- [TASK OBJECTIVE]:
In the entries below, find the line with "NumInt z =>" and the line with "username ← requireString"; give again those lines and every line between them, exactly.
[[ SOURCE DATA open ]]
Definition canonicalIpv6 (host : string) : bool :=
  match newUrl ("http://[" ++ host ++ "]/") with Some url => bool_decide (url_hostname url = "[" ++ host ++ "]") | None => false end.
Definition isIpv6 (host : string) : bool := includes host ":" && canonicalIpv6 host.
Definition isDns (host : string) : bool := negb (includes host ":") && forallb dns_label (split host ".").
Definition host_text (host : string) : bool :=
  (1 <=? String.length host)%nat && (String.length host <=? 253)%nat && all_chars ascii_char host && bool_decide (host = toLocaleLowerCase host).
Definition validateEndpoint (port : js_number) (host f : string) : result Z :=
  effective ← match port with
              | NumInt z => if isSafeInteger z && (1 <=? z)%Z && (z <=? 65535)%Z then Ok z else Throw (contractError (f ++ ".effectivePort"))
              | NumFraction _ _ => Throw (contractError (f ++ ".effectivePort"))
              end;
  _ ← require (host_text host) (contractError (f ++ ".canonicalHost"));
  _ ← require (isIpv4 host || isIpv6 host || isDns host) (contractError (f ++ ".canonicalHost"));
  Ok effective.
Definition parseEndpoint (value : option js_value) (f : string) : result CanonicalEndpoint :=
  endpoint ← requireObject value f;
  _ ← requireExactKeys endpoint ["scheme"; "canonicalHost"; "effectivePort"] [] f;
  port ← match field endpoint "effectivePort" with Some (VNum n) => Ok n | _ => Throw (contractError (f ++ ".effectivePort")) end;
  s ← requireEnum (field endpoint "scheme") (f ++ ".scheme");
  host ← requireString (field endpoint "canonicalHost") (f ++ ".canonicalHost");
  effective ← validateEndpoint port host f;
  Ok {| scheme := s; canonicalHost := host; effectivePort := effective |}.

Definition username_text (username : string) : bool :=
  negb (256 <? String.length username)%nat && bool_decide (username = trim username) && all_chars (fun c => negb (control_char c)) username.
Definition parseServerAccount (value : option js_value) : result ServerAccountSnapshot :=
  if text_is "none" value then Ok NoAccount
  else
    account ← requireObject value "serverAccount";
    if text_is "chooseForeground" (field account "mode") then
      _ ← requireExactKeys account ["mode"] [] "serverAccount"; Ok ChooseForeground
    else
      _ ← requireExactKeys account ["mode"; "username"] [] "serverAccount";
      _ ← require (text_is "fixed" (field account "mode")) (contractError "serverAccount.mode");
      username ← requireString (field account "username") "serverAccount.username";
      _ ← require (username_text username) (contractError "serverAccount.username");
      Ok (FixedAccount username).
Definition validateAccount (auth : ServerAuth) (account : ServerAccountSnapshot) : result unit :=
  require (Bool.eqb (bool_decide (auth = Anonymous)) (bool_decide (account = NoAccount))) (contractError "serverAccount").

Definition PROFILE_KEYS : list string :=
  ["schema"; "profileId"; "authority"; "serverAuth"; "serverAccount"; "serverCredentialPersistence"; "tls"; "proxy"; "ssh"; "redirectPolicy"].
Definition profileId_text (s : string) : bool := (1 <=? String.length s)%nat && (String.length s <=? 128)%nat && all_chars id_char s.
Definition parseTls (s : RemoteScheme) (value : option js_value) : result bool :=
  if bool_decide (s = Https) then
    tlsValue ← requireObject value "tls";
    _ ← requireExactKeys tlsValue ["trust"] [] "tls";
    _ ← require (text_is "windowsRootsThenBroker" (field tlsValue "trust"))
          (RemoteProfileConfigurationError "SUBVERSIONR_REMOTE_TLS_POLICY_UNSUPPORTED" "error.remote.tlsPolicyUnsupported" []);
    Ok true
  else match value with Some _ => Throw (contractError "tls") | None => Ok false end.
Definition auth_supported (s : RemoteScheme) (auth : ServerAuth) : bool :=
  if bool_decide (s = Http) || bool_decide (s = Https) then bool_decide (auth = Anonymous) || bool_decide (auth = Basic)
  else bool_decide (auth = Anonymous) || bool_decide (auth = CramMd5).
Definition parseProfile (value : option js_value) (index : nat) : result RemoteAccessProfileSnapshot :=
  let f := "profiles[" ++ decimal index ++ "]" in
  p ← requireObject value f;
  _ ← requireExactKeys p PROFILE_KEYS ["tls"] f;
  _ ← require (text_is REMOTE_PROFILE_SCHEMA (field p "schema")) (contractError "schema");
  id ← requireString (field p "profileId") "profileId";
  _ ← require (profileId_text id) (contractError "profileId");
  endpoint ← parseEndpoint (field p "authority") "authority";
  auth ← requireEnum (field p "serverAuth") "serverAuth";
  account ← parseServerAccount (field p "serverAccount");
  _ ← require (text_is "secretStorage" (field p "serverCredentialPersistence")) (contractError "serverCredentialPersistence");
  _ ← require (text_is "none" (field p "proxy"))
        (RemoteProfileConfigurationError "SUBVERSIONR_REMOTE_PROXY_UNSUPPORTED" "error.remote.proxyUnsupported" []);
  _ ← require (text_is "none" (field p "ssh") && negb (bool_decide (scheme endpoint = SvnSsh)))
        (RemoteProfileConfigurationError "SUBVERSIONR_REMOTE_SSH_PROFILE_UNSUPPORTED" "error.remote.sshProfileUnsupported" []);
  _ ← require (text_is "rejectAll" (field p "redirectPolicy"))
        (RemoteProfileConfigurationError "SUBVERSIONR_REMOTE_REDIRECT_POLICY_UNSUPPORTED" "error.remote.redirectPolicyUnsupported" []);
  secure ← parseTls (scheme endpoint) (field p "tls");
  _ ← require (auth_supported (scheme endpoint) auth)
        (RemoteProfileConfigurationError "SUBVERSIONR_REMOTE_AUTH_UNSUPPORTED" "error.remote.authUnsupported" []);
  _ ← validateAccount auth account;
  Ok {| profileId := id; authority := endpoint; serverAuth := auth; serverAccount := account; tls := secure |}.

(** ** The profiles in the settings *)
Fixpoint parse_profiles (index : nat) (values : list js_value) : result (list RemoteAccessProfileSnapshot) :=
  match values with
  | [] => Ok []
  | value :: rest => p ← parseProfile (Some value) index; ps ← parse_profiles (S index) rest; Ok (p :: ps)
  end.
Fixpoint refuse_duplicates (ids : list string) (ps : list RemoteAccessProfileSnapshot) : result unit :=
  match ps with
  | [] => Ok tt
  | p :: rest =>
      if bool_decide (profileId p ∈ ids) then Throw (configurationError "SUBVERSIONR_REMOTE_PROFILE_DUPLICATE_ID" "remote.profiles")
      else refuse_duplicates (profileId p :: ids) rest
  end.
Definition scoped (i : RemoteProfileConfigurationInspection) : bool :=
  existsb (fun v => match v with Some _ => true | None => false end)
    [workspaceValue i; workspaceFolderValue i; defaultLanguageValue i; globalLanguageValue i; workspaceLanguageValue i; workspaceFolderLanguageValue i].
Definition readRemoteAccessProfiles (inspection : option RemoteProfileConfigurationInspection) : result (list RemoteAccessProfileSnapshot) :=
  match inspection with
  | None => Ok []
  | Some i =>
      if scoped i then Throw (configurationError "SUBVERSIONR_REMOTE_PROFILE_SCOPE_INVALID" "remote.profiles")
      else match globalValue i with
           | None => Ok []
           | Some (VArr values) => profiles ← parse_profiles 0 values; _ ← refuse_duplicates [] profiles; Ok profiles
           | Some _ => Throw (contractError "remote.profiles")
           end
  end.
Definition selectRemoteAccessProfile (profiles : list RemoteAccessProfileSnapshot) (expectedOrigin : js_value) : result RemoteAccessProfileSnapshot :=
  canonicalOrigin ← parseEndpoint (Some expectedOrigin) "expectedOrigin";
  match List.filter (fun p => endpointsEqual (authority p) canonicalOrigin) profiles with
  | [p] => Ok p
  | matches => Throw (RemoteProfileConfigurationError "SUBVERSIONR_REMOTE_PROFILE_MATCH_INVALID" "error.remote.profileMatchInvalid"
                        [("matchCount", ArgNumber (Z.of_nat (length matches)))])
  end.

(** ** The endpoint of a repository *)
Definition urlError : js_error := configurationError "SUBVERSIONR_REMOTE_REPOSITORY_URL_INVALID" "repositoryRootUrl".
Definition default_port (s : RemoteScheme) : Z := match s with Http => 80 | Https => 443 | Svn => 3690 | SvnSsh => 22 end.
(** [hostname.replace] of a bracket at the start and one at the end. *)
Definition without_brackets (host : string) : string :=
  let host := match host with String c rest => if bool_decide (c = "["%char) then rest else host | EmptyString => host end in
  if endsWith host "]" then slice_to (String.length host - 1) host else host.
Definition canonicalEndpointFromRepositoryUrl (repositoryRootUrl : string) : result CanonicalEndpoint :=
  if Nat.eqb (String.length repositoryRootUrl) 0 || (4096 <? String.length repositoryRootUrl)%nat then Throw urlError
  else match newUrl repositoryRootUrl with
       | None => Throw urlError
       | Some url =>
           if negb (bool_decide (url_username url = "") && bool_decide (url_password url = "") && bool_decide (url_search url = "")
                    && bool_decide (url_hash url = ""))
           then Throw urlError
           else
             let text := slice_to (String.length (url_protocol url) - 1) (url_protocol url) in
             match of_name text with
             | None => Throw (RemoteProfileConfigurationError "SUBVERSIONR_REMOTE_SCHEME_UNSUPPORTED" "error.remote.schemeUnsupported"
                                [("scheme", ArgString (slice_to 32 text))])
             | Some s =>
                 let host := toLocaleLowerCase (without_brackets (url_hostname url)) in
                 let port := default (default_port s) (url_port url) in
                 effective ← validateEndpoint (NumInt port) host "repositoryRootUrl";
                 Ok {| scheme := s; canonicalHost := host; effectivePort := effective |}
             end
       end.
[[ SOURCE DATA closed ]]
- [EXPECTED OUTPUT]:
              | NumInt z => if isSafeInteger z && (1 <=? z)%Z && (z <=? 65535)%Z then Ok z else Throw (contractError (f ++ ".effectivePort"))
              | NumFraction _ _ => Throw (contractError (f ++ ".effectivePort"))
              end;
  _ ← require (host_text host) (contractError (f ++ ".canonicalHost"));
  _ ← require (isIpv4 host || isIpv6 host || isDns host) (contractError (f ++ ".canonicalHost"));
  Ok effective.
Definition parseEndpoint (value : option js_value) (f : string) : result CanonicalEndpoint :=
  endpoint ← requireObject value f;
  _ ← requireExactKeys endpoint ["scheme"; "canonicalHost"; "effectivePort"] [] f;
  port ← match field endpoint "effectivePort" with Some (VNum n) => Ok n | _ => Throw (contractError (f ++ ".effectivePort")) end;
  s ← requireEnum (field endpoint "scheme") (f ++ ".scheme");
  host ← requireString (field endpoint "canonicalHost") (f ++ ".canonicalHost");
  effective ← validateEndpoint port host f;
  Ok {| scheme := s; canonicalHost := host; effectivePort := effective |}.

Definition username_text (username : string) : bool :=
  negb (256 <? String.length username)%nat && bool_decide (username = trim username) && all_chars (fun c => negb (control_char c)) username.
Definition parseServerAccount (value : option js_value) : result ServerAccountSnapshot :=
  if text_is "none" value then Ok NoAccount
  else
    account ← requireObject value "serverAccount";
    if text_is "chooseForeground" (field account "mode") then
      _ ← requireExactKeys account ["mode"] [] "serverAccount"; Ok ChooseForeground
    else
      _ ← requireExactKeys account ["mode"; "username"] [] "serverAccount";
      _ ← require (text_is "fixed" (field account "mode")) (contractError "serverAccount.mode");
      username ← requireString (field account "username") "serverAccount.username";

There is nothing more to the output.